Leitner, multinazionale italiana leader mondiale negli impianti a fune, si è aggiudicata la fornitura di un impianto di cabinovia urbana in Nuova Zelanda, la prima dell’Oceania. Si tratta del collegamento tra l’aeroporto di Queenstown e la città, opera che costerà 200 milioni. Il tempo di percorrenza sarà di 20 minuti e rappresenterà un’alternativa al viaggio in auto e bus nella congestionata Frankton Road in più offrendo viste panoramiche sul lago Wakatipu e The Remarkables, montagne con piste da sci nei dintorni. I lavori inizieranno nel 2027 e la prima tratta della funivia entrerà in funzione nel 2029.
«Aver ottenuto l’assegnazione di questo progetto è un importante traguardo per l’azienda e rappresenta una pietra miliare nella nostra storia – commenta Martin Leitner, amministratore delegato della società -. Si tratta di un segno di fiducia nella nostra competenza tecnologica e nella nostra visione di una mobilità sostenibile. Con la realizzazione della prima funivia urbana dell’Oceania, Queenstown compie un passo decisivo verso un sistema di trasporto innovativo, affidabile e perfettamente integrato nell’area urbana. Contribuiremo con il nostro know-how a un progetto che unisce innovazione, sostenibilità e valore aggiunto a lungo termine per la regione». Nel paese Leitner ha già realizzato importanti impianti come il Coronet Express, la cabinovia Sky Waka e la nuova seggiovia a 8 posti sul Monte Hutt.
La gara è stata indetta da Southern Infrastructure, società locale di infrastrutture, che ha scelto la cabinovia a causa della particolare conformazione geografica di Queenstown, dei costi elevati dei terreni che avrebbero reso molto più costoso e lento l’ampliamento delle strade o la costruzione di corsie preferenziali per gli autobus. «Una funivia è la scelta migliore per questa località» aggiunge Ross Copland, amministratore delegato della Southern Infrastructure.
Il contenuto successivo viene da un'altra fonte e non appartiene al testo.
(* ===== verification/PartitionLocks.v ===== *)
(** * PartitionLocks: handing out partitions to threads

    Models [PartitionLocks] of [bloom_filter/partition_util.hpp] and
    [partition_util.cpp].  The random generators ([pcg32_fast] with
    [std::uniform_int_distribution]) are an argument: a type of generators and
    a draw of an integer below a bound. *)

From S2P Require Import Prelude PartitionSort BloomFilter.
Local Open Scope Z_scope.
Local Open Scope machine_scope.

(** What the class uses of its random generators: seeding, and a uniform draw
    of an integer of [0 .. n-1]. *)
Class RandomSource (G : Type) := {
  seed : nat → G;
  draw : G → Z → Z * G
}.

Class RandomSourceOk G `{RandomSource G} : Prop :=
  draw_range : ∀ g n, 0 < n → 0 ≤ (draw g n).1 < n.

(** A generator that counts its draws. *)
#[global] Instance counting_source : RandomSource Z := {
  seed i := Z.of_nat i;
  draw g n := (g mod n, g + 7)
}.

#[global] Instance counting_source_ok : RandomSourceOk Z.
Proof. intros g n Hn. cbn. apply Z.mod_pos_bound. lia. Qed.

Section Locks.
  Context {G : Type} `{RandomSource G}.

Record PartitionLocks := mkLocks {
  num_prtns_ : Z;
  locks_ : option (list bool);
  rngs_ : option (list G)
}.

(** [PartitionLocks::PartitionLocks] and [CleanUp]. *)
Definition CleanUp : PartitionLocks := mkLocks 0 None None.

(** [PartitionLocks::Init]. *)
Definition Init (num_threads num_prtns : Z) : PartitionLocks :=
  mkLocks num_prtns (Some (replicate (Z.to_nat num_prtns) false)) (Some (seed <$> seq 0 (Z.to_nat num_threads))).

(** [PartitionLocks::random_int]. *)
Definition random_int (st : PartitionLocks) (thread_id : nat) (num_values : Z) : outcome (Z * PartitionLocks) :=
  let* rngs := deref st.(rngs_) in
  let* g := deref (rngs !! thread_id) in
  let '(v, g) := draw g num_values in
  Ret (v, mkLocks st.(num_prtns_) st.(locks_) (Some (<[thread_id := g]> rngs))).

(** [PartitionLocks::AcquirePartitionLock]: the result, [*locked_prtn_id] and
    [*locked_prtn_id_pos].  The loop that takes the lock is commented out in
    the source; the retry limits are not used. *)
Definition AcquirePartitionLock (st : PartitionLocks) (thread_id : nat) (num_prtns_to_try : Z)
    (prtn_ids_to_try : list Z) : outcome (bool * Z * Z * PartitionLocks) :=
  let* (locked_prtn_id_pos, st) := random_int st thread_id num_prtns_to_try in
  let* locked_prtn_id := read_at prtn_ids_to_try locked_prtn_id_pos in
  Ret (true, locked_prtn_id, locked_prtn_id_pos, st).

(** [PartitionLocks::ReleasePartitionLock] with [lock_ptr]. *)
Definition ReleasePartitionLock (st : PartitionLocks) (prtn_id : Z) : outcome PartitionLocks :=
  let* locks := deref st.(locks_) in
  if (0 <=? prtn_id) && (prtn_id <? Z.of_nat (length locks))
  then Ret (mkLocks st.(num_prtns_) (Some (<[Z.to_nat prtn_id := false]> locks)) st.(rngs_)) else Undef.

Section ForEach.
  Context {A : Type} (is_prtn_empty_fn : Z → bool) (process_prtn_fn : A → Z → outcome (Status * A)).

(** First loop: the ids of the partitions that are not empty; the state is the
    scratch array and the number of ids stored. *)
Definition collect (st : list Z * Z) (i : Z) : outcome (list Z * Z) :=
  let '(temp, num) := st in
  if is_prtn_empty_fn i then Ret (temp, num)
  else let* temp := write_at temp num i in Ret (temp, num + 1).

(** The element at [pos] leaves the first [n] entries: the last one takes its place. *)
Definition swap_remove (temp : list Z) (pos n : Z) : outcome (list Z) :=
  if pos <? n - 1 then
    let* last := read_at temp (n - 1) in write_at temp pos last
  else Ret temp.

(** Second loop; [n] is [num_unprocessed_partitions].  An error status of the
    callback ends the loop after the lock is released. *)
Fixpoint process_loop (thread_id : nat) (n : nat) (st : PartitionLocks) (temp : list Z) (a : A)
    : outcome (Status * PartitionLocks * A) :=
  match n with
  | O => Ret (StatusOK, st, a)
  | S n' =>
      let* (_, prtn_id, pos, st) := AcquirePartitionLock st thread_id (Z.of_nat n) temp in
      let* (status, a) := process_prtn_fn a prtn_id in
      let* st := ReleasePartitionLock st prtn_id in
      match status with
      | StatusOK =>
          let* temp := swap_remove temp pos (Z.of_nat n) in
          process_loop thread_id n' st temp a
      | e => Ret (e, st, a)
      end
  end.

(** [PartitionLocks::ForEachPartition]. *)
Definition ForEachPartition (thread_id : nat) (st : PartitionLocks) (temp_unprocessed_prtns : list Z) (a : A)
    : outcome (Status * PartitionLocks * A) :=
  let* (temp, num) := ofold collect (seqZ 0 st.(num_prtns_)) (temp_unprocessed_prtns, 0) in
  process_loop thread_id (Z.to_nat num) st temp a.

End ForEach.

(** ** Well-formed lock tables *)

Definition locks_ok (st : PartitionLocks) (num_threads : nat) : Prop :=
  0 ≤ st.(num_prtns_) ∧ ∃ locks rngs, st.(locks_) = Some locks ∧ Z.of_nat (length locks) = st.(num_prtns_) ∧
    st.(rngs_) = Some rngs ∧ length rngs = num_threads.

Lemma Init_ok num_threads num_prtns :
  0 ≤ num_prtns → locks_ok (Init num_threads num_prtns) (Z.to_nat num_threads).
Proof.
  intros Hn. split; [done|]. eexists _, _. split_and!; [done| |done|by rewrite length_fmap, length_seq].
  rewrite length_replicate. cbn. lia.
Qed.

Context {G_ok : RandomSourceOk G}.

Lemma Acquire_ok st num_threads thread_id n temp :
  locks_ok st num_threads → (thread_id < num_threads)%nat → (0 < n)%nat → (n ≤ length temp)%nat →
  ∃ id pos st', AcquirePartitionLock st thread_id (Z.of_nat n) temp = Ret (true, id, pos, st') ∧
    0 ≤ pos < Z.of_nat n ∧ temp !! Z.to_nat pos = Some id ∧
    locks_ok st' num_threads ∧ st'.(num_prtns_) = st.(num_prtns_) ∧ st'.(locks_) = st.(locks_).
Proof.
  intros (Hn & locks & rngs & Hl & Hll & Hr & Hrl) Ht Hn0 Hlen.
  unfold AcquirePartitionLock, random_int. rewrite Hr. orun.
  destruct (lookup_lt_is_Some_2 rngs thread_id) as [g ->]; [lia|]. orun.
  pose proof (draw_range g (Z.of_nat n) ltac:(lia)) as Hd. destruct (draw g (Z.of_nat n)) as [pos g']. cbn [fst] in Hd.
  orun. destruct (lookup_lt_is_Some_2 temp (Z.to_nat pos)) as [id Hid]; [lia|].
  rewrite (read_at_Some _ _ _ (proj1 Hd) Hid). orun. eexists _, _, _. split_and!; try done; [lia|lia|].
  split; [done|]. eexists _, _. split_and!; try done. by rewrite length_insert.
Qed.

Lemma Release_ok st num_threads id :
  locks_ok st num_threads → 0 ≤ id < st.(num_prtns_) →
  ∃ st', ReleasePartitionLock st id = Ret st' ∧ locks_ok st' num_threads ∧ st'.(num_prtns_) = st.(num_prtns_).
Proof.
  intros (Hn & locks & rngs & Hl & Hll & Hr & Hrl) Hid. unfold ReleasePartitionLock. rewrite Hl. orun.
  rewrite (proj2 (Z.leb_le _ _)), (proj2 (Z.ltb_lt _ _)) by lia. cbn [andb]. eexists. split_and!; try done.
  split; [done|]. eexists _, _. split_and!; try done. by rewrite length_insert.
Qed.

Lemma swap_remove_ok temp (n : nat) pos id :
  0 ≤ pos ≤ Z.of_nat n → (S n ≤ length temp)%nat → temp !! Z.to_nat pos = Some id →
  ∃ temp', swap_remove temp pos (Z.of_nat (S n)) = Ret temp' ∧ length temp' = length temp ∧
    take (S n) temp ≡ₚ id :: take n temp'.
Proof.
  intros Hpos Hlen Hid. destruct (lookup_lt_is_Some_2 temp n) as [last Hlast]; [lia|].
  assert (take (S n) temp = take n temp ++ [last]) as E by by apply take_S_r.
  unfold swap_remove. replace (Z.of_nat (S n) - 1) with (Z.of_nat n) by lia. destruct (Z.ltb_spec pos (Z.of_nat n)).
  - rewrite (read_at_Some _ _ last) by (rewrite ?Nat2Z.id; done || lia). orun.
    rewrite write_at_ok by lia. eexists. split_and!; [done|by rewrite length_insert|].
    rewrite E, take_insert_lt by lia. assert (take n temp !! Z.to_nat pos = Some id) as Hid' by (by rewrite lookup_take_lt by lia).
    rewrite <-(take_drop_middle _ _ _ Hid') at 1. rewrite insert_take_drop by (by eapply lookup_lt_Some).
    rewrite <-!Permutation_middle, app_nil_r. apply Permutation_swap.
  - eexists. split_and!; [done|done|]. assert (Z.to_nat pos = n) as En by lia. rewrite En in Hid.
    rewrite E. simplify_eq. by rewrite <-Permutation_cons_append.
Qed.

(** ** Every non-empty partition is processed once *)

Section ForEachFacts.
  Context {A : Type} (is_prtn_empty_fn : Z → bool) (process : A → Z → Status * A).

(** Processing partitions in a given order until the first error. *)
Fixpoint run_order (order : list Z) (a : A) : Status * A :=
  match order with
  | [] => (StatusOK, a)
  | p :: ps => match process a p with (StatusOK, a) => run_order ps a | e => e end
  end.

Lemma process_loop_ok num_threads thread_id n st temp a :
  locks_ok st num_threads → (thread_id < num_threads)%nat → (n ≤ length temp)%nat →
  Forall (λ id, 0 ≤ id < st.(num_prtns_)) (take n temp) →
  ∃ order st', order ≡ₚ take n temp ∧ locks_ok st' num_threads ∧
    process_loop (λ a p, Ret (process a p)) thread_id n st temp a = Ret ((run_order order a).1, st', (run_order order a).2).
Proof.
  revert st temp a. induction n as [|n IH]; intros st temp a Hst Ht Hlen Hids.
  { exists [], st. by split_and!. }
  destruct (Acquire_ok st num_threads thread_id (S n) temp) as (id & pos & st1 & E1 & Hpos & Hid & Hst1 & Hn1 & _);
    [done|done|lia|done|].
  assert (0 ≤ id < st.(num_prtns_)) as Hr.
  { apply (Forall_lookup_1 _ _ (Z.to_nat pos) id Hids). by rewrite lookup_take_lt by lia. }
  destruct (Release_ok st1 num_threads id Hst1) as (st2 & E2 & Hst2 & Hn2); [by rewrite Hn1|].
  destruct (swap_remove_ok temp n pos id) as (temp' & E3 & Hl3 & Hp); [lia|done|done|].
  rewrite Hp in Hids. apply Forall_cons in Hids as [_ Hids]. cbn [process_loop]. rewrite E1. orun.
  destruct (process a id) as [status a1] eqn:Ep. orun. rewrite E2. orun. destruct status.
  - rewrite E3. orun. destruct (IH st2 temp' a1) as (order & st' & Ho & Hst' & E); [done|done|lia|by rewrite Hn2, Hn1|].
    exists (id :: order), st'. split_and!; [by rewrite Ho, Hp|done|]. cbn [run_order]. by rewrite Ep.
  - exists (id :: take n temp'), st2. split_and!; [by rewrite Hp|done|]. cbn [run_order]. by rewrite Ep.
Qed.

Lemma collect_ok temp num_prtns :
  0 ≤ num_prtns ≤ Z.of_nat (length temp) →
  ∃ temp' num, ofold (collect is_prtn_empty_fn) (seqZ 0 num_prtns) (temp, 0) = Ret (temp', num) ∧
    0 ≤ num ≤ Z.of_nat (length temp') ∧
    take (Z.to_nat num) temp' = filter (λ i, is_prtn_empty_fn i = false) (seqZ 0 num_prtns).
Proof.
  intros Hn.
  destruct (ofold_seqZ (λ i st, length st.1 = length temp ∧ 0 ≤ st.2 ≤ i ∧
      take (Z.to_nat st.2) st.1 = filter (λ i, is_prtn_empty_fn i = false) (seqZ 0 i))
    (collect is_prtn_empty_fn) 0 num_prtns (temp, 0)) as ([temp' num] & E & Hl & Hnum & Ht); [lia|done| |].
  - intros i [t k] Hi (Hl & Hk & Ht). cbn [fst snd] in *. unfold collect.
    rewrite seqZ_app, filter_app, (seqZ_cons (0 + i) 1), (seqZ_nil _ (Z.pred 1)), Z.add_0_l by lia.
    rewrite filter_cons, filter_nil.
    destruct (is_prtn_empty_fn i); [rewrite decide_False by done|rewrite decide_True by done].
    + eexists. split; [done|]. cbn [fst snd]. split_and!; [done|lia|lia|by rewrite app_nil_r].
    + rewrite write_at_ok by lia. orun. eexists. split; [done|]. cbn [fst snd].
      split_and!; [by rewrite length_insert|lia|lia|]. replace (Z.to_nat (k + 1)) with (S (Z.to_nat k)) by lia.
      rewrite (take_S_r _ _ i) by (rewrite list_lookup_insert_eq by lia; done).
      by rewrite take_insert_ge, Ht by lia.
  - exists temp', num. cbn [fst snd] in *. split_and!; [done|lia|lia|by rewrite Ht, Z.add_0_l].
Qed.

(** Handing out partitions.  Whatever the random draws of the calling
    thread, [ForEachPartition] runs the callback on every non-empty partition
    exactly once, in some order, and stops early only at the first error
    status of the callback, which it returns. *)
Theorem for_each_partition_visits_all num_threads thread_id st temp a :
  locks_ok st num_threads → (thread_id < num_threads)%nat → st.(num_prtns_) ≤ Z.of_nat (length temp) →
  ∃ order st', order ≡ₚ filter (λ i, is_prtn_empty_fn i = false) (seqZ 0 st.(num_prtns_)) ∧
    locks_ok st' num_threads ∧
    ForEachPartition is_prtn_empty_fn (λ a p, Ret (process a p)) thread_id st temp a =
      Ret ((run_order order a).1, st', (run_order order a).2).
Proof.
  intros Hst Ht Hlen. unfold ForEachPartition.
  destruct (collect_ok temp st.(num_prtns_)) as (temp' & num & -> & Hnum & Htake); [split; [apply Hst|done]|]. orun.
  rewrite <-Htake. apply process_loop_ok; [done|done|lia|].
  rewrite Htake. apply Forall_forall. intros i. rewrite list_elem_of_filter, elem_of_seqZ. lia.
Qed.
End ForEachFacts.

End Locks.

Arguments PartitionLocks G : clear implicits.


(** No mutual exclusion.  [AcquirePartitionLock] reports success without
    taking the lock: two threads asking for the same partition are both given
    it, one after the other with no release in between, and no lock changes. *)
Theorem acquire_takes_no_lock {G : Type} `{RandomSourceOk G} (st : PartitionLocks G) (num_threads t1 t2 : nat) (id : Z) :
  locks_ok st num_threads → (t1 < num_threads)%nat → (t2 < num_threads)%nat →
  ∃ st1 st2, AcquirePartitionLock st t1 1 [id] = Ret (true, id, 0, st1) ∧
    AcquirePartitionLock st1 t2 1 [id] = Ret (true, id, 0, st2) ∧
    st1.(locks_) = st.(locks_) ∧ st2.(locks_) = st.(locks_).
Proof.
  intros Hst H1 H2.
  destruct (Acquire_ok st num_threads t1 1 [id]) as (id1 & p1 & st1 & E1 & Hp1 & Hid1 & Hst1 & _ & Hl1); [done|done|lia|cbn; lia|].
  destruct (Acquire_ok st1 num_threads t2 1 [id]) as (id2 & p2 & st2 & E2 & Hp2 & Hid2 & Hst2 & _ & Hl2); [done|done|lia|cbn; lia|].
  assert (p1 = 0) as -> by lia. assert (p2 = 0) as -> by lia. injection Hid1 as <-. injection Hid2 as <-.
  exists st1, st2. split_and!; [exact E1|exact E2|done|congruence].
Qed.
La commessa vinta da Leitner prevede una cabinovia che coprirà una tratta di 8 chilometri con sette stazioni su cinque sezioni con una capacità di trasporto oraria fino a 3mila persone per destinazione. La rete di cabinovie sarà al di sopra dell’esistente piano stradale e supporta gli obiettivi di elettrificazione richiesti dall’amministrazione, di consumo del suolo e di disagi per i cittadini durante i lavori di realizzazione dell’infrastruttura. Sono state scelte cabine per 10 persone e ogni cabina nelle ore di punta viaggia a una distanza di 12 secondi dall’altra. In altre parole la capacità è equivalente a quella di un bus che passa ogni minuto ma senza il costo dell’autista perché la cabinovia è automatizzata.
«Il nostro primo passo è un contratto di pre-progettazione che ci consentirà di completare la progettazione dettagliata – continua Copland -. Questi lavori costituiranno la base per un contratto di appalto generale non appena il progetto sarà pronto per la costruzione».